Robust feature selection in radiomic analysis is often implemented using the RIDER test-retest datasets. However, the CT Protocol between the facility and test-retest datasets are different. Therefore, we investigated possibility to select robust features using thoracic four-dimensional CT (4D-CT) scans that are available from patients receiving radiation therapy. In 4D-CT datasets of 14 lung cancer patients who underwent stereotactic body radiotherapy (SBRT) and 14 test-retest datasets of non-small cell lung cancer (NSCLC), 1170 radiomic features (shape: n = 16, statistics: n = 32, texture: n = 1122) were extracted. A concordance correlation coefficient (CCC) > 0.85 was used to select robust features. We compared the robust features in various 4D-CT group with those in test-retest. The total number of robust features was a range between 846/1170 (72%) and 970/1170 (83%) in all 4D-CT groups with three breathing phases (40%-60%); however, that was a range between 44/1170 (4%) and 476/1170 (41%) in all 4D-CT groups with 10 breathing phases. In test-retest, the total number of robust features was 967/1170 (83%); thus, the number of robust features in 4D-CT was almost equal to that in test-retest by using 40-60% breathing phases. In 4D-CT, respiratory motion is a factor that greatly affects the robustness of features, thus by using only 40-60% breathing phases, excessive dimension reduction will be able to be prevented in any 4D-CT datasets, and select robust features suitable for CT protocol of your own facility.

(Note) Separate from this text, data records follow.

(* ===== verification/AllocTree.v ===== *)
(** * Free-space B-trees (alloc.go, alloc_btree.go, alloc_btree_delete.go)

    Search, insertion with splits and root growth, deletion with rebalancing, merges
    and root collapse, for the bno tree (by start) and the cnt tree (by count, then
    start).  A split takes its block from [metaAlloc], the call through the
    [allocMetaAllocBlock] function variable.  The guarded traversals run on fuel
    [stepsFuel], one more than their guard admits; the unguarded recursions on
    [tfuel], a bound on the tree depth. *)
From S2P Require Import Prelude Bytes Crc Device Superblock SafeIO Inode FileRead Dir AgBlocks.

Definition stepsFuel : nat := Z.to_nat (allocBTreeMaxSteps + 1).
(** [None]: absorbed in place; [Some (rightKey, rightRel)]: the block split. *)
Definition allocSplit : Type := option (arec * Z).
Record allocPathNode := mkPath { prel : Z; pblk : bytes; pchildIdx : Z }.
(* ===== verification/AllocSpec.v ===== *)
(** * The block allocator of an allocation group (alloc.go [allocBlocks])

    An allocation group whose two free-space trees are single leaves is described by
    the list [B] of free runs in block order and its cnt permutation [C]
    ([free_ok]); [ag_view] relates them to the image.  The theorems show that
    [allocBlocks] on the image is a best-fit allocation on the set of free blocks. *)
From S2P Require Import Prelude Bytes Crc Device Superblock SafeIO Inode FileRead Dir AgBlocks Zones AllocTree Alloc AllocLeaf.

(** ** The abstract free space *)
Definition run_ok (r : arec) : Prop := 0 <= r.1 /\ 0 < r.2 /\ r.1 + r.2 < 2 ^ 32.
Definition before (a b : arec) : Prop := a.1 + a.2 <= b.1.
Definition free_in (l : list arec) (x : Z) : Prop := exists r, In r l /\ r.1 <= x < r.1 + r.2.
(** [B] (bno) holds separate runs in block order; [C] (cnt) holds all of them but [X],
    by count. *)
Record trees_ok (X B C : list arec) : Prop := {
  fo_run : Forall run_ok B;
  fo_sep : StronglySorted before B;
  fo_perm : B ≡ₚ X ++ C;
  fo_cnt : ordered false C
}.
(** Between operations the two trees hold the same runs. *)
Definition free_ok (B C : list arec) : Prop := trees_ok [] B C.

(** What is left of run [r] once its first [n] blocks are taken. *)
Definition takeFront (n : Z) (r : arec) : list arec :=
  if r.2 - n =? 0 then [] else [(r.1 + n, r.2 - n)].
Section Runs.
Context (b1 b2 : list arec) (s c : Z).
Context (R : Forall run_ok (b1 ++ (s, c) :: b2)) (S : StronglySorted before (b1 ++ (s, c) :: b2)).

Lemma runs_left x : In x b1 -> x.1 < x.1 + x.2 <= s.
Proof.
  intros Hx. apply ordered_cut in S as (_ & F & _). apply Forall_app in R as [R1 _].
  rewrite Stdlib.Lists.List.Forall_forall in F, R1. pose proof (F x Hx) as H. destruct (R1 x Hx) as (? & ? & ?). unfold before in H. cbn in H. lia.
Qed.
Lemma runs_right x : In x b2 -> s + c <= x.1 < x.1 + x.2.
Proof.
  intros Hx. apply ordered_cut in S as (_ & _ & F). apply Forall_app in R as [_ [_ R1]%Forall_cons].
  rewrite Stdlib.Lists.List.Forall_forall in F, R1. pose proof (F x Hx) as H. destruct (R1 x Hx) as (? & ? & ?). unfold before in H. cbn in H. lia.
Qed.
Lemma run_mid : run_ok (s, c).
Proof. apply Forall_app in R as [_ [H _]%Forall_cons]. done. Qed.
(** Another run does not start inside the run. *)
Lemma runs_only x : In x (b1 ++ (s, c) :: b2) -> s <= x.1 < s + c -> x = (s, c).
Proof.
  pose proof run_mid as (_ & Hc & _). cbn in *. intros [H|[H|H]]%in_app_or Hx; [|done|].
  - apply runs_left in H. lia.
  - apply runs_right in H. lia.
Qed.
Lemma cut_run : cut (fun x => x.1 =? s) (b1 ++ (s, c) :: b2) = Some (b1, (s, c), b2).
Proof.
  apply cut_here; [|cbn; lia]. apply Forall_forall. intros x Hx%list_elem_of_In.
  pose proof (runs_left x Hx). lia.
Qed.
(** An insertion that leaves its two-block reserve unused. *)
Lemma with_reserve self (m : M (World D) unit) w p d1 d2 d3 :
  allocReserveDepth w = 0 -> allocDraining w = false -> 0 <= p < 2 ^ 64 ->
  opAlloc self ag 2 w = (Ret p, set_dev d1 w) ->
  m (set_reserveDepth 1 (set_hook (HookReserve (mkReserve p 2 0)) (set_dev d1 w))) =
    (Ret tt, set_reserveDepth 1 (set_hook (HookReserve (mkReserve p 2 0)) (set_dev d2 w))) ->
  opFree self p 2 (set_reserveDepth 1 (set_dev d2 w)) = (Ret tt, set_reserveDepth 1 (set_dev d3 w)) ->
  allocInsertWithReserve self ag 1 m w = (Ret tt, set_dev d3 w).
Proof.
  intros Hd Hg Hp Ea Em Ef. unfold allocInsertWithReserve. rewrite (bindM_Ret getS _ _ w w) by done. rewrite Hd, Hg. change (0 <? 0) with false.
  unfold catchM, allocReserveSplitBlocks. change (1 + 1 <=? 0) with false. change (u32 (1 + 1)) with 2. cbv beta iota.
  rewrite (bindM_Ret _ _ _ _ _ Ea). unfold mret at 1, M_ret at 1. cbv beta iota.
  rewrite (bindM_Ret getS _ _ (set_dev d1 w) (set_dev d1 w)) by done. cbv zeta.
  rewrite (bindM_Ret _ _ _ tt (set_hook (HookReserve (mkReserve p 2 0)) (set_dev d1 w))) by done.
  rewrite (bindM_Ret _ _ _ tt (set_reserveDepth 1 (set_hook (HookReserve (mkReserve p 2 0)) (set_dev d1 w)))).
  2:{ unfold modS. cbn. by rewrite Hd. }
  unfold finallyM at 1. rewrite Em. cbv beta iota.
  rewrite (bindM_Ret getS _ _ _ _ eq_refl). cbn [allocMetaAllocBlock set_reserveDepth set_hook].
  rewrite (bindM_Ret _ _ _ tt (set_reserveDepth 1 (set_dev d2 w))) by (by destruct w).
  unfold finallyM, reserveRelease. cbn [rn rused runStart]. change (u32 (2 - 0)) with 2. cbv iota beta zeta. change (2 =? 0) with false.
  rewrite Z.add_0_r, u64_small by done. rewrite Ef. unfold modS. destruct w. cbn in *. by rewrite Hd.
Qed.
(* ===== verification/FileWriteSpec.v ===== *)
(** * What a write leaves behind (write.go, reflink.go)

    Round trips through the image: extent lists through the inode fork, refcount
    records through the refcount block, file data through freshly mapped blocks. *)
From S2P Require Import Prelude Bytes Crc Extent Device Superblock SafeIO Refcount Inode FileRead Dir AgBlocks Zones AllocTree Alloc AllocLeaf AllocSpec FileWrite.

(** ** Extent lists *)
Lemma zlen_encodeExtent e : zlen (encodeExtent e) = 16.
Proof. unfold encodeExtent. rewrite zlen_app, !zlen_be_encode. done. Qed.
Lemma isbytes_encodeExtent e : isbytes (encodeExtent e).
Proof. apply Forall_app. split; apply isbytes_be_encode. Qed.
Lemma decodeExtent_take rec : 16 <= zlen rec -> decodeExtent rec = decodeExtent (slice rec 0 16).
Proof.
  intros L. unfold decodeExtent. assert (zlen (slice rec 0 16) = 16) as L' by (apply zlen_slice; lia).
  rewrite (be_get_ok 8 rec 0), (be_get_ok 8 (slice rec 0 16) 0) by lia. ostep.
  rewrite (be_get_ok 8 rec 8), (be_get_ok 8 (slice rec 0 16) 8) by lia. unfold dec. by rewrite !slice_slice by lia.
Qed.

在放射组学分析中,稳健的特征选择通常使用 RIDER 测试-重测数据集来实现。然而,设施和测试-重测数据集之间的 CT 协议是不同的。因此,我们研究了使用来自接受放射治疗的患者的胸部四维 CT(4D-CT)扫描选择稳健特征的可能性。在接受立体定向体放射治疗(SBRT)的 14 例肺癌患者的 4D-CT 数据集和 14 例非小细胞肺癌(NSCLC)的测试-重测数据集,提取了 1170 个放射组学特征(形状:n=16,统计:n=32,纹理:n=1122)。使用一致性相关系数(CCC)>0.85 选择稳健特征。我们比较了各种 4D-CT 组与测试-重测组中的稳健特征。在所有具有三个呼吸阶段(40%-60%)的 4D-CT 组中,稳健特征的总数在 846/1170(72%)到 970/1170(83%)之间;然而,在所有具有 10 个呼吸阶段的 4D-CT 组中,稳健特征的总数在 44/1170(4%)到 476/1170(41%)之间。在测试-重测中,稳健特征的总数为 967/1170(83%);因此,通过使用 40-60%的呼吸阶段,4D-CT 中的稳健特征数量几乎与测试-重测中的特征数量相等。在 4D-CT 中,呼吸运动是极大影响特征稳健性的因素,因此通过仅使用 40-60%的呼吸阶段,可以防止在任何 4D-CT 数据集中过度降维,并选择适合您自己设施 CT 协议的稳健特征。